__Entries supplied__:

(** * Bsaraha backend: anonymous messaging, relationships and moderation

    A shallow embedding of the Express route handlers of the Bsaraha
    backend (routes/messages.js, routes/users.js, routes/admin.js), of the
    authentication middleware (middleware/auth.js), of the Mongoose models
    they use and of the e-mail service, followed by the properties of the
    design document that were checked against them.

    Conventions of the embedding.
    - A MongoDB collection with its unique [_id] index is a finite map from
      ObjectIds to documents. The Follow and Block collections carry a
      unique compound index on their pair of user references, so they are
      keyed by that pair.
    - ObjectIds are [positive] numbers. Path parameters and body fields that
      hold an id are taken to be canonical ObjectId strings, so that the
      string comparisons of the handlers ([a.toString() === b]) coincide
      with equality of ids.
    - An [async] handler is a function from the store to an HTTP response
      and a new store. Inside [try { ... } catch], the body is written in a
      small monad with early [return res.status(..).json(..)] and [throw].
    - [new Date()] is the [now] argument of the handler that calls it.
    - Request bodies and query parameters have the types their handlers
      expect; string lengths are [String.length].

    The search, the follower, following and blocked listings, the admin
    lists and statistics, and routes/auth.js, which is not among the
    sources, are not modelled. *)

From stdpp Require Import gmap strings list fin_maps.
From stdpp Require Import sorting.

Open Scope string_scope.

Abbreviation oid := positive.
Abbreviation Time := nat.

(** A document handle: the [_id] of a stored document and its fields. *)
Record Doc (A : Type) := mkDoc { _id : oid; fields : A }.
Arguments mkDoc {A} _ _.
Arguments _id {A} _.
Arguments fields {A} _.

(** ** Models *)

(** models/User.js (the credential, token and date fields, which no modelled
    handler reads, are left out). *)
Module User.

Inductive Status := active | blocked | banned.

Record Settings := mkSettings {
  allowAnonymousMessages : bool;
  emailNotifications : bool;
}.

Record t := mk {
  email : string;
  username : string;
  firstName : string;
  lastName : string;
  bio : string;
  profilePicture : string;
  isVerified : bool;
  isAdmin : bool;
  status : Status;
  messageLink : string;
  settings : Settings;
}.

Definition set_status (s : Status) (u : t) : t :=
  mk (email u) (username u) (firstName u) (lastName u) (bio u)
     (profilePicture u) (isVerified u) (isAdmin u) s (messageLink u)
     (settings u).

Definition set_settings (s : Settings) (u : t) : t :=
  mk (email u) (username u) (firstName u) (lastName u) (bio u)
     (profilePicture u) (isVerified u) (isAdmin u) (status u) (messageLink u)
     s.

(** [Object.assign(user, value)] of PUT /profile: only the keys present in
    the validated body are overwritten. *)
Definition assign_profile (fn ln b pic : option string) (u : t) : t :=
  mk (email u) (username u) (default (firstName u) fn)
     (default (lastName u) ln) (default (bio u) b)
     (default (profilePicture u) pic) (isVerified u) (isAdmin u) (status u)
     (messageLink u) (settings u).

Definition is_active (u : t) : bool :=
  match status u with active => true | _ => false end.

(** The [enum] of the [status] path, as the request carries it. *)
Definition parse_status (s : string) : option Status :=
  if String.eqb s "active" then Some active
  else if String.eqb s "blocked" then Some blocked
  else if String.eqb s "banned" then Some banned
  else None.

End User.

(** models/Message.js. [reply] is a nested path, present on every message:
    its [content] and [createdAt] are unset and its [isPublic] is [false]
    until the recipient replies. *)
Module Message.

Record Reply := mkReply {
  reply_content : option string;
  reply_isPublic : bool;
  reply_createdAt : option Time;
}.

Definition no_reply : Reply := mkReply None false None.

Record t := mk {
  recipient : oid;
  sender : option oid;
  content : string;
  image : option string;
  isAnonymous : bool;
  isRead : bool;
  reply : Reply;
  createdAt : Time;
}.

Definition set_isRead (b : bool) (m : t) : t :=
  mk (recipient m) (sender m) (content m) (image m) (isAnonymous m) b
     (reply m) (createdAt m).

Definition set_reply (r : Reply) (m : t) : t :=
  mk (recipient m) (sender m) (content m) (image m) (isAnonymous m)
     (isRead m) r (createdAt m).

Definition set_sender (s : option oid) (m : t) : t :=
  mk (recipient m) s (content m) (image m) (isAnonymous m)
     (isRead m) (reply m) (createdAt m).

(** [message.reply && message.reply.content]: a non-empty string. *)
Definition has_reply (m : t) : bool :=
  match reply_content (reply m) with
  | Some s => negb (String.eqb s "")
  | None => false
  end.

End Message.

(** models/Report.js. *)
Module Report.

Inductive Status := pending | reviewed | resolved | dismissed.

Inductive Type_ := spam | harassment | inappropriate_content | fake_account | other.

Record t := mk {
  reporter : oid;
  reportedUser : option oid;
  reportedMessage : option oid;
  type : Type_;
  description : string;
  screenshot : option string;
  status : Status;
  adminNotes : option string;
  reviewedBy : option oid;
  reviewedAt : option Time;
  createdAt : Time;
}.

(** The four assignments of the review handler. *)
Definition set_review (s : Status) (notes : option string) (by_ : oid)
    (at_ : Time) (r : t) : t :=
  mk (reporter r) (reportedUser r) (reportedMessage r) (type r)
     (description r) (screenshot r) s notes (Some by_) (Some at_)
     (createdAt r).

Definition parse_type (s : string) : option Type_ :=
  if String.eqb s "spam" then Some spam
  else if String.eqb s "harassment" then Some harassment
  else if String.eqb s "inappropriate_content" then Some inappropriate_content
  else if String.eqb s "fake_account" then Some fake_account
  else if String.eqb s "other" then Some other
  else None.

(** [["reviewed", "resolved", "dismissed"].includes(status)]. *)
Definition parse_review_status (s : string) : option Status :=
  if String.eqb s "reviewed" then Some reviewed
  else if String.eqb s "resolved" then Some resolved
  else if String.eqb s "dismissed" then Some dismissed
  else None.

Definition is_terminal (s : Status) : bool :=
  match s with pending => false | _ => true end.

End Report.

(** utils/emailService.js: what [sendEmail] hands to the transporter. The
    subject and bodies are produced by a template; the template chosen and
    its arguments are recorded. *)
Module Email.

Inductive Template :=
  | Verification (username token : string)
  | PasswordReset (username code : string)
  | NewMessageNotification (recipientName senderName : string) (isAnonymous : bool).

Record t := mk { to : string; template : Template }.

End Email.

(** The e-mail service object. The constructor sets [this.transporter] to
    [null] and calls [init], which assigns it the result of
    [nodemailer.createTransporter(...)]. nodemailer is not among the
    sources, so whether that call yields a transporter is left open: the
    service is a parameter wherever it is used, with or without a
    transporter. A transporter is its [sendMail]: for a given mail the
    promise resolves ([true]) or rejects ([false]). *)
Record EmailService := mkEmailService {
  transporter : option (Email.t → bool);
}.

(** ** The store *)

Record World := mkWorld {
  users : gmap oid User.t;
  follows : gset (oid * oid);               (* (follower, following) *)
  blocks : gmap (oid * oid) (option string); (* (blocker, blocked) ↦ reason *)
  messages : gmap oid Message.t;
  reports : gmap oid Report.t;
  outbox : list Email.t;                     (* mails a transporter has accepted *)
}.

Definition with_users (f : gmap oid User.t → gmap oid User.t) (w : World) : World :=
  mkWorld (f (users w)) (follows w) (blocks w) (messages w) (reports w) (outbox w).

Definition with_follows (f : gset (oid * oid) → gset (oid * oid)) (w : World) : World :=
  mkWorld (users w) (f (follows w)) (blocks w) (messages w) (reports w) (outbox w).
--
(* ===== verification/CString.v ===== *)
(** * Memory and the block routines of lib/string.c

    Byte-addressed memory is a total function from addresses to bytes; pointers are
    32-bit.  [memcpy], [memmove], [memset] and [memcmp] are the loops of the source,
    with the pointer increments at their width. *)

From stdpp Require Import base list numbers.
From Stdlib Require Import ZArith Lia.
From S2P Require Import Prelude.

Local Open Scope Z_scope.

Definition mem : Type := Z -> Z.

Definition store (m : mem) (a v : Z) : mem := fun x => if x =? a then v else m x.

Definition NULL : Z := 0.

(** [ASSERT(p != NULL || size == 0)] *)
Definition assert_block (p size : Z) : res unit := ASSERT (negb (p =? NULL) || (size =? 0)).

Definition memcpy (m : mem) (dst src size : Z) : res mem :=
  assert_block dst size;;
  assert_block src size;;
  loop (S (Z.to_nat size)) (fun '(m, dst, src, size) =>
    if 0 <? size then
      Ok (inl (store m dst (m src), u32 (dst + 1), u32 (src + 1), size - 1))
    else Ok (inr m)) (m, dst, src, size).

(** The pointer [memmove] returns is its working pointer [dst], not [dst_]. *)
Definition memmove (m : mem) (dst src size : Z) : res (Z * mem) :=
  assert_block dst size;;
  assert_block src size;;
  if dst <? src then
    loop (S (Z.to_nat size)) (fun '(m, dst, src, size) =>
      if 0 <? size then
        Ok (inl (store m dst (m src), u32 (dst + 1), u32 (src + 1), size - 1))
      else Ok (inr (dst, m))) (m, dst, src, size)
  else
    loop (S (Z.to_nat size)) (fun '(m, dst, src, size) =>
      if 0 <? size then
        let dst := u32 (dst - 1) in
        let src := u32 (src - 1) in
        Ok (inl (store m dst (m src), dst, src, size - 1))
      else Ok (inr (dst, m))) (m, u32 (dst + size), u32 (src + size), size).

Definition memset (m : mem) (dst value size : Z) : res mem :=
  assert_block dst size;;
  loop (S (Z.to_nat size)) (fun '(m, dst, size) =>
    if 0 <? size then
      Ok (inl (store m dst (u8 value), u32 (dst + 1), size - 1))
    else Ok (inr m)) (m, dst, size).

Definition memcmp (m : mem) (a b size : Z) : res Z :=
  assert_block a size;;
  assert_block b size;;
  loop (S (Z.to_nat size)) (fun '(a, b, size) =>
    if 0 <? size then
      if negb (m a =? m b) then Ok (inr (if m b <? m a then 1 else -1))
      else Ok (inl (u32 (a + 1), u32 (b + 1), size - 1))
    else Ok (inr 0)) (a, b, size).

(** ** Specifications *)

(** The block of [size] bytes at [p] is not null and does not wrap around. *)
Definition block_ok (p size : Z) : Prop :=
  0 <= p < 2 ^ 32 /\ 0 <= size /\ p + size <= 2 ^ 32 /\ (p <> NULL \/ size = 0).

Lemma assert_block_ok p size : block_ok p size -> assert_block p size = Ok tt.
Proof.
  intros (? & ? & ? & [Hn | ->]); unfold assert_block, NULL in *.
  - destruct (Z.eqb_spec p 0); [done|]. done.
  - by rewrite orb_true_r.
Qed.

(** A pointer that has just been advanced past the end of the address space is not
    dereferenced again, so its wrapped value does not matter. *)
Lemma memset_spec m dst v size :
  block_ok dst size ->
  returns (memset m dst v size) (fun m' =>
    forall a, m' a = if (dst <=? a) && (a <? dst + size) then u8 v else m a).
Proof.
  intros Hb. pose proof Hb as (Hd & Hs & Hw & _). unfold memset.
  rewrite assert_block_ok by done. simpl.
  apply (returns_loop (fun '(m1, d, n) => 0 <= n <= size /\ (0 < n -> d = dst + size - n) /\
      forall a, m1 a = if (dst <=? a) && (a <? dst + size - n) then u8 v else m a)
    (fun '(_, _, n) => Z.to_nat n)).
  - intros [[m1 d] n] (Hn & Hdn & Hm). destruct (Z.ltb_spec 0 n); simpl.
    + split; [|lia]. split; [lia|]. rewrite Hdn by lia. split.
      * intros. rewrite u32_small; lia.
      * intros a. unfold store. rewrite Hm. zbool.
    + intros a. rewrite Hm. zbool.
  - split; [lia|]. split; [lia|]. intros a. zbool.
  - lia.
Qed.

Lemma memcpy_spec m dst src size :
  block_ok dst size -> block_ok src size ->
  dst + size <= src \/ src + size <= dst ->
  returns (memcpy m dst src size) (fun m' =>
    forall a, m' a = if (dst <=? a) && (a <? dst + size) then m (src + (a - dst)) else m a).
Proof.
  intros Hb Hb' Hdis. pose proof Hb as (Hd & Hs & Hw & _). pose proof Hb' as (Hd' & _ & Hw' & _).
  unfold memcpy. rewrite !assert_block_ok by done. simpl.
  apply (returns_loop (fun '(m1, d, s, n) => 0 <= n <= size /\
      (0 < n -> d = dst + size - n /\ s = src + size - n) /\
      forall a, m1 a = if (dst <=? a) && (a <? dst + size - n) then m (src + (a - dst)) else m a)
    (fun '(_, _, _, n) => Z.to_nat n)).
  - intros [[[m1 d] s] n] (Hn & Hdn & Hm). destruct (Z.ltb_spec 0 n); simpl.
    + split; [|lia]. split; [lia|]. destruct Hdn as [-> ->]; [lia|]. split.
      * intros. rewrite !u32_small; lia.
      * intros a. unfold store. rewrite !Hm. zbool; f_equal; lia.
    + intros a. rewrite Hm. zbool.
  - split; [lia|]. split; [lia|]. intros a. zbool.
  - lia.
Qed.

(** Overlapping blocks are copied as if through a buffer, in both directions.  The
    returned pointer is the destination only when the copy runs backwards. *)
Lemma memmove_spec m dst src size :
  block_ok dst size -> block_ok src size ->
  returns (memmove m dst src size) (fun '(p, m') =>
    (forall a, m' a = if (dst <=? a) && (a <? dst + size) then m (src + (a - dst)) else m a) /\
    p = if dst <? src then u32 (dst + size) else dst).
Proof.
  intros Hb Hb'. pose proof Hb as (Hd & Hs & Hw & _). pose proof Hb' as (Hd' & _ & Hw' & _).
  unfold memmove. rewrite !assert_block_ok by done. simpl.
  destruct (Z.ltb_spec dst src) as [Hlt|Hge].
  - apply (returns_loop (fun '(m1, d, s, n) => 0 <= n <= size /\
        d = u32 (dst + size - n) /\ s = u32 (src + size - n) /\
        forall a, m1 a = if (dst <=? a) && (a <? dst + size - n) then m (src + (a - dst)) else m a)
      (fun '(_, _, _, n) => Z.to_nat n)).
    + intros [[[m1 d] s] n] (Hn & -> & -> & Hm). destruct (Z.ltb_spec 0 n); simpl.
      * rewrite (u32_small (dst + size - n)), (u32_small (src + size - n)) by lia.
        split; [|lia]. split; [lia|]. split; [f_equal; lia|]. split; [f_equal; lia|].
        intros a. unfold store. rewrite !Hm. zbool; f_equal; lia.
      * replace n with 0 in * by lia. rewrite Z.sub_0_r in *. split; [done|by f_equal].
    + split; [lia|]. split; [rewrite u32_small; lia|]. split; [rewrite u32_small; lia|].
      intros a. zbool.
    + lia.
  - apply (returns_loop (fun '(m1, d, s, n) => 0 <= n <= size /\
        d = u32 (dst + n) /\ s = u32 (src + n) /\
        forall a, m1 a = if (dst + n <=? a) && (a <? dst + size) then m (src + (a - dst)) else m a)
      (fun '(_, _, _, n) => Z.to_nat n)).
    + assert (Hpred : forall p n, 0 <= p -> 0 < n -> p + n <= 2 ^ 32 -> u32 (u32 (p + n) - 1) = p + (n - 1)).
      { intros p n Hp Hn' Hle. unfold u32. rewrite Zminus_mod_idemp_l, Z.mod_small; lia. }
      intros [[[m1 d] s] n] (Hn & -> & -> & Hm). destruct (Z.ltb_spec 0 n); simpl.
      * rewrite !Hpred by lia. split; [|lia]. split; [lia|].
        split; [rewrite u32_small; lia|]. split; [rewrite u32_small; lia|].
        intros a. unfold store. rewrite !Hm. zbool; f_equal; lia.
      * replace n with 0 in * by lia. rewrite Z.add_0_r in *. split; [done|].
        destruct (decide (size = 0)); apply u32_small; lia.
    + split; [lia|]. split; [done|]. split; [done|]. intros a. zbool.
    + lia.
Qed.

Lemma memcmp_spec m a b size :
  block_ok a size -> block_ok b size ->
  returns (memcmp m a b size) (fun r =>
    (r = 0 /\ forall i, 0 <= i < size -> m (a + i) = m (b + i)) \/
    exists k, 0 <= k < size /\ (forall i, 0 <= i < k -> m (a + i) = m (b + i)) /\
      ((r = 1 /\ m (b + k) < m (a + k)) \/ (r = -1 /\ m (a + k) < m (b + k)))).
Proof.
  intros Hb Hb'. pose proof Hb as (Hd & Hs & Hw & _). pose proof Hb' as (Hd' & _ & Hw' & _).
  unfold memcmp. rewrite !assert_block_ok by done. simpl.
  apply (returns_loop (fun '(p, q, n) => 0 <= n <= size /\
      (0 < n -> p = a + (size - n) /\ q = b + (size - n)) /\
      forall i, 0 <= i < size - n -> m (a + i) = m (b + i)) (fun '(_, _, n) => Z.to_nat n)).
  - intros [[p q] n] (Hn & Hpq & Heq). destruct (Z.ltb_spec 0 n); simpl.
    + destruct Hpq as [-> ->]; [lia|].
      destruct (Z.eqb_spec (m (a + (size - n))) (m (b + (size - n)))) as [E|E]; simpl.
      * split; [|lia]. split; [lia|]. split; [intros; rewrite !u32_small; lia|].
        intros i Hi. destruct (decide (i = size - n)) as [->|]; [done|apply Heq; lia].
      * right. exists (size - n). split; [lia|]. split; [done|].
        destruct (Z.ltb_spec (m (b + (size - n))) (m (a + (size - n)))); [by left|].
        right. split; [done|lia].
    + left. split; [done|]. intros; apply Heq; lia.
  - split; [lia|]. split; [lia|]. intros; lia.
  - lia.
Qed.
* * *
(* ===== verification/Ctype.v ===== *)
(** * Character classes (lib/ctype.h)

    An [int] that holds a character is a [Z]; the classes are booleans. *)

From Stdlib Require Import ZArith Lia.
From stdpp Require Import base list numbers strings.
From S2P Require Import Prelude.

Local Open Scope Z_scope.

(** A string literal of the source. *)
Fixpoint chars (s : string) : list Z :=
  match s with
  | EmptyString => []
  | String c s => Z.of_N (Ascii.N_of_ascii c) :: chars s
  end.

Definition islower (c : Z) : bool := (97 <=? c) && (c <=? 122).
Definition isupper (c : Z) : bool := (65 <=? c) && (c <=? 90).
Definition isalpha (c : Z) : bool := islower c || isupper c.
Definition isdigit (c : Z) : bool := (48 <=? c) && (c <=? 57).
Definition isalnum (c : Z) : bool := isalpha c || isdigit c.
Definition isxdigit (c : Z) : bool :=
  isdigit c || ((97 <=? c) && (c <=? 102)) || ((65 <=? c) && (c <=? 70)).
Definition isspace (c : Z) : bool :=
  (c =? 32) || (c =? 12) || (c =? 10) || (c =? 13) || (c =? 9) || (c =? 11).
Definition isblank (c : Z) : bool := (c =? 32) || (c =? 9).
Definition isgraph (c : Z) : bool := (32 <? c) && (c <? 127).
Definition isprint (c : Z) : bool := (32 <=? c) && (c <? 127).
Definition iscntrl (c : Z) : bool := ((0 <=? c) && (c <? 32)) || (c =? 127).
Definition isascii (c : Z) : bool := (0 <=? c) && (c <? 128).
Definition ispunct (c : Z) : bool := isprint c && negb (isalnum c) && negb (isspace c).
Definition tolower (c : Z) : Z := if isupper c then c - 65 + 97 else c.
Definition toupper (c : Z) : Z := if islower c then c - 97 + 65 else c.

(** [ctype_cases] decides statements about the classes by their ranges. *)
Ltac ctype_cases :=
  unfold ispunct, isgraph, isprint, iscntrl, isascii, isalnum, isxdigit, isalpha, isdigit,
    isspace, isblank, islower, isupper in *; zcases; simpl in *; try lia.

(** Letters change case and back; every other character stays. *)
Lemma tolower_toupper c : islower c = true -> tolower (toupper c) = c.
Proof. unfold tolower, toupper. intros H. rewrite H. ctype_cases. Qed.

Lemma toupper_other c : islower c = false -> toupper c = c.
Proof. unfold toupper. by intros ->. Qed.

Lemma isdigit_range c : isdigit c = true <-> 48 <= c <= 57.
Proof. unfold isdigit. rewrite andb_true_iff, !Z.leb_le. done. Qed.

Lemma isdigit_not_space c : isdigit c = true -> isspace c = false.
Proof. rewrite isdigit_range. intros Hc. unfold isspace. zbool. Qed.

__Exercise objective__: Set down, exactly as they appear above, all lines from the one that has "A shallow embedding" down to the one that has "- Request bodies", including those two and no others.

__Result below__:
    A shallow embedding of the Express route handlers of the Bsaraha
    backend (routes/messages.js, routes/users.js, routes/admin.js), of the
    authentication middleware (middleware/auth.js), of the Mongoose models
    they use and of the e-mail service, followed by the properties of the
    design document that were checked against them.

    Conventions of the embedding.
    - A MongoDB collection with its unique [_id] index is a finite map from
      ObjectIds to documents. The Follow and Block collections carry a
      unique compound index on their pair of user references, so they are
      keyed by that pair.
    - ObjectIds are [positive] numbers. Path parameters and body fields that
      hold an id are taken to be canonical ObjectId strings, so that the
      string comparisons of the handlers ([a.toString() === b]) coincide
      with equality of ids.
    - An [async] handler is a function from the store to an HTTP response
      and a new store. Inside [try { ... } catch], the body is written in a
      small monad with early [return res.status(..).json(..)] and [throw].
    - [new Date()] is the [now] argument of the handler that calls it.
    - Request bodies and query parameters have the types their handlers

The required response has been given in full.